| Task |
Repeat only the stretch of lines below that runs from the line with "Fixpoint lstrip (s" through the line with "Definition in_op (sub", unaltered.

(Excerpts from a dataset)

(** * Mini-Circuits attenuators: discovery and command client

    A shallow embedding of [Attenuator.py] and [DeviceManager.py], both
    Python 3 files.

    Conventions of the model.
    - A Python value that may be text or bytes is an [obj]: [Str s] is the
      [str] with the characters [s], [Bytes b] the [bytes] with the 8-bit
      values [b].  What a socket receives and what an HTTP response holds
      is [Bytes]; the literals of the two files are [Str].  The two never
      compare equal, text cannot be sought in bytes, a text pattern cannot
      be applied to bytes, and a socket does not send text.
    - A [dict] with string keys is a [gmap string string].
    - The sockets, the clock, the HTTP client and [print] are the outside
      world.  A program runs against a [world] that holds the answers the
      outside will give, in order, and records every request made.
    - An exception is a value of [exn]; a computation returns, raises, or is
      [Stuck] when the scripted world has no answer left or one the outside
      cannot give.  A request may be answered by [Fails e]: the call then
      raises [e].  A request that the outside always refuses ([sendto] with
      a text message, [select] with a negative timeout) has the refusal as
      its only possible answer.
    - The clock is read in whole ticks: [time.time()] and [discovery_time]
      are integers of one unit. *)

From Stdlib Require Import ZArith String Ascii List Lia DecimalString.
From stdpp Require Import base gmap strings list.
Local Open Scope string_scope.
Local Open Scope list_scope.

(** ** Python built-ins used by the two files *)
Module Py.

Inductive exn : Type :=
| AttenuatorException (msg : string)
| KeyError (key : string)
| IndexError
| OSError (msg : string)
| ValueError (msg : string)
| TypeError (msg : string).

#[export] Instance exn_eq_dec : EqDecision exn.
Proof. solve_decision. Defined.

(** Text and bytes. *)
Inductive obj : Type :=
| Str (text : string)
| Bytes (data : string).

(** [a == b]: a [str] and a [bytes] are never equal. *)
Definition eq_op (a b : obj) : bool :=
  match a, b with
  | Str x, Str y => String.eqb x y
  | Bytes x, Bytes y => String.eqb x y
  | _, _ => false
  end.

(** The messages of the [TypeError]s and of the [ValueError] below. *)
Definition bytes_like_required : string :=
  "a bytes-like object is required, not 'str'".
Definition string_pattern_on_bytes : string :=
  "cannot use a string pattern on a bytes-like object".
Definition negative_timeout : string := "timeout must be non-negative".

(** Values handed to [%s]: [str(v)] is what is formatted.  A float is
    carried with the text [str] gives for it. *)
Inductive value : Type :=
| VStr (s : string)
| VInt (n : Z)
| VFloat (shown : string).

Definition str (v : value) : string :=
  match v with
  | VStr s => s
  | VInt n => NilEmpty.string_of_int (Z.to_int n)
  | VFloat shown => shown
  end.

Definition code (c : ascii) : N := N_of_ascii c.

(** [str.isspace] on one character, which is also what [\s] matches. *)
Definition is_space (c : ascii) : bool :=
  let n := code c in
  ((9 <=? n) && (n <=? 13) || (28 <=? n) && (n <=? 32)
   || (n =? 133) || (n =? 160))%N.

(** The line boundaries of [str.splitlines]. *)
Definition is_linebreak (c : ascii) : bool :=
  let n := code c in
  ((10 <=? n) && (n <=? 13) || (28 <=? n) && (n <=? 30) || (n =? 133))%N.

(** The line boundaries of [bytes.splitlines]: line feed and carriage
    return only. *)
Definition is_bytes_linebreak (c : ascii) : bool :=
  let n := code c in ((n =? 10) || (n =? 13))%N.

(** [\d] *)
Definition is_digit (c : ascii) : bool :=
  let n := code c in ((48 <=? n) && (n <=? 57))%N.

Definition is_empty (s : string) : bool :=
  match s with EmptyString => true | String _ _ => false end.

Fixpoint lstrip (s : string) : string :=
  match s with
  | EmptyString => EmptyString
  | String c s' => if is_space c then lstrip s' else s
  end.

Fixpoint rstrip (s : string) : string :=
  match s with
  | EmptyString => EmptyString
  | String c s' =>
      let r := rstrip s' in
      if is_space c && is_empty r then EmptyString else String c r
  end.

(** [s.strip()] on text *)
Definition strip (s : string) : string := rstrip (lstrip s).

(** [sub in s] on text *)
Fixpoint contains (sub s : string) : bool :=
  String.prefix sub s ||
  match s with
  | EmptyString => false
  | String _ s' => contains sub s'
  end.

(** [sub in s] for a text [sub]: seeking text in bytes raises. *)
Definition in_op (sub : string) (s : obj) : exn + bool :=
  match s with
  | Str text => inr (contains sub text)
  | Bytes _ => inl (TypeError bytes_like_required)
  end.
(** * EpicStore: a shallow embedding of the Ricochet dispatch engine

    The development follows [src/EpicStore.js].  JavaScript objects that are
    mutated and shared (compiled conditions, listeners) live in a heap and
    are referred to by their allocation index; string-keyed objects whose
    key order is observable through [Object.keys] are association lists in
    insertion order; exceptions and the store's mutable variables are
    threaded by a state-and-exception monad in which the mutations made
    before a [throw] stay visible afterwards.

    Where the source evaluates an identifier that no enclosing scope binds,
    the model throws the ReferenceError the language prescribes.

    Outside the model: types of dispatched actions and instance ids that
    are property names inherited from [Object.prototype] (the pump and the
    listener dispatch look their keys up as own properties), keys that are
    canonical array indices (which [Object.keys] lists before the others),
    strings beyond 8-bit characters, selectors that throw or that read
    arguments they do not declare, handlers that call back into the store,
    and RegExp syntax beyond the fragment of [Pattern].
    The accessors [getEpicUpdaters] and [getEpicListeners] are left
    out. *)

From Stdlib Require Import String Ascii List ZArith Bool Lia.
From stdpp Require Import base list.

Set Warnings "-register-all".

Open Scope string_scope.
Open Scope list_scope.

(** ** Wildcard patterns: [getRegexFromPattern] *)

Module Pattern.

(** The fragment of the RegExp syntax that the model interprets: an
    anchored sequence of single-character atoms, each with an optional
    quantifier.  Greedy and lazy quantifiers accept the same subjects under
    [RegExp.prototype.test], so laziness is parsed and dropped. *)
Inductive Atom := Dot | Lit (c : ascii).
Inductive Quant := One | Star | Plus | Opt.
Definition Regex := list (Atom * Quant).

Inductive Compiled :=
| Parsed (r : Regex)
| SyntaxErr            (* [new RegExp] throws a SyntaxError *)
| Unsupported.         (* valid or not, outside the modelled fragment *)

Definition is_quantifier (c : ascii) : bool :=
  (c =? "*")%char || (c =? "+")%char || (c =? "?")%char.

(** Characters with a meaning of their own in a RegExp source, the
    quantifiers and the dot apart. *)
Definition is_structural (c : ascii) : bool :=
  (c =? "\")%char || (c =? "^")%char || (c =? "$")%char || (c =? "|")%char ||
  (c =? "(")%char || (c =? ")")%char || (c =? "[")%char || (c =? "]")%char ||
  (c =? "{")%char || (c =? "}")%char.

Definition quant_of (c : ascii) : Quant :=
  if (c =? "*")%char then Star else if (c =? "+")%char then Plus else Opt.

Definition atom_of (c : ascii) : Atom :=
  if (c =? ".")%char then Dot else Lit c.

Definition cons_item (i : Atom * Quant) (r : Compiled) : Compiled :=
  match r with Parsed l => Parsed (i :: l) | other => other end.

(** The body of the source, after the leading [^]. *)
Fixpoint parse_items (src : string) : Compiled :=
  match src with
  | EmptyString => Unsupported                      (* no closing [$] *)
  | String c rest =>
      if (c =? "$")%char then
        match rest with EmptyString => Parsed [] | _ => Unsupported end
      else if is_quantifier c then SyntaxErr        (* nothing to repeat *)
      else if is_structural c then Unsupported
      else
        match rest with
        | String q rest' =>
            if is_quantifier q then
              match rest' with
              | String l rest'' =>
                  if (l =? "?")%char
                  then cons_item (atom_of c, quant_of q) (parse_items rest'')
                  else cons_item (atom_of c, quant_of q) (parse_items rest')
              | EmptyString =>
                  cons_item (atom_of c, quant_of q) (parse_items rest')
              end
            else cons_item (atom_of c, One) (parse_items rest)
        | EmptyString => cons_item (atom_of c, One) (parse_items rest)
        end
  end.

(** [new RegExp(src)] *)
Definition RegExp (src : string) : Compiled :=
  match src with
  | String c rest => if (c =? "^")%char then parse_items rest else Unsupported
  | EmptyString => Unsupported
  end.

(** [pattern.replace(/\*/g, '.*?')] *)
Fixpoint replace_stars (pattern : string) : string :=
  match pattern with
  | EmptyString => EmptyString
  | String c rest =>
      if (c =? "*")%char then ".*?" ++ replace_stars rest
      else String c (replace_stars rest)
  end.

Definition getRegexFromPattern (pattern : string) : Compiled :=
  RegExp ("^" ++ replace_stars pattern ++ "$").

(** [/\*/.test(type)] *)
Fixpoint has_star (type : string) : bool :=
  match type with
  | EmptyString => false
  | String c rest => (c =? "*")%char || has_star rest
  end.

(** Without the [s] flag the dot refuses the line terminators. *)
Definition atom_accepts (a : Atom) (c : ascii) : bool :=
  match a with
  | Dot => negb ((c =? "010")%char || (c =? "013")%char)
  | Lit d => (c =? d)%char
  end.

Fixpoint repeat_then (a : Atom) (k : string -> bool) (s : string) : bool :=
  k s || match s with
         | EmptyString => false
         | String c s' => atom_accepts a c && repeat_then a k s'
         end.

(** Whole-subject match of an anchored regex. *)
Fixpoint matches (r : Regex) : string -> bool :=
  match r with
  | [] => fun s => match s with EmptyString => true | _ => false end
  | (a, q) :: r' =>
      let k := matches r' in
      match q with
      | One => fun s =>
          match s with
          | String c s' => atom_accepts a c && k s'
          | EmptyString => false
          end
      | Star => repeat_then a k
      | Plus => fun s =>
          match s with
          | String c s' => atom_accepts a c && repeat_then a k s'
          | EmptyString => false
          end
      | Opt => fun s =>
          k s || match s with
                 | String c s' => atom_accepts a c && k s'
                 | EmptyString => false
                 end
      end
  end.

(** Outcome of [getRegexFromPattern(pattern).test(type)]. *)
Inductive Outcome := Answers (b : bool) | Throws | Unmodelled.

Definition pattern_test (pattern type : string) : Outcome :=
  match getRegexFromPattern pattern with
  | Parsed r => Answers (matches r type)
  | SyntaxErr => Throws
  | Unsupported => Unmodelled
  end.

(** The reading of a pattern in which [*] is the only character with a
    meaning of its own: [*] stands for what [.*?] accepts and every other
    character for itself. *)
Definition wildcard_item (c : ascii) : Atom * Quant :=
  if (c =? "*")%char then (Dot, Star) else (Lit c, One).

Fixpoint wildcard_items (pattern : string) : Regex :=
  match pattern with
  | EmptyString => []
  | String c rest => wildcard_item c :: wildcard_items rest
  end.

Definition wildcard_match (pattern type : string) : bool :=
  matches (wildcard_items pattern) type.

(** Patterns made of [*] and of characters the RegExp syntax reads
    literally. *)
Fixpoint plain (pattern : string) : bool :=
  match pattern with
  | EmptyString => true
  | String c rest =>
      ((c =? "*")%char ||
       negb (is_structural c || is_quantifier c || (c =? ".")%char))
      && plain rest
  end.

(** The reading of a pattern in which [*] stands for what [.*?] accepts,
    the dot for what it accepts in a regex, and every other character for
    itself. *)
Definition dotted_item (c : ascii) : Atom * Quant :=
  if (c =? "*")%char then (Dot, Star) else (atom_of c, One).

| Solved exercise |
Fixpoint lstrip (s : string) : string :=
  match s with
  | EmptyString => EmptyString
  | String c s' => if is_space c then lstrip s' else s
  end.

Fixpoint rstrip (s : string) : string :=
  match s with
  | EmptyString => EmptyString
  | String c s' =>
      let r := rstrip s' in
      if is_space c && is_empty r then EmptyString else String c r
  end.

(** [s.strip()] on text *)
Definition strip (s : string) : string := rstrip (lstrip s).

(** [sub in s] on text *)
Fixpoint contains (sub s : string) : bool :=
  String.prefix sub s ||
  match s with
  | EmptyString => false
  | String _ s' => contains sub s'
  end.

(** [sub in s] for a text [sub]: seeking text in bytes raises. *)
Definition in_op (sub : string) (s : obj) : exn + bool :=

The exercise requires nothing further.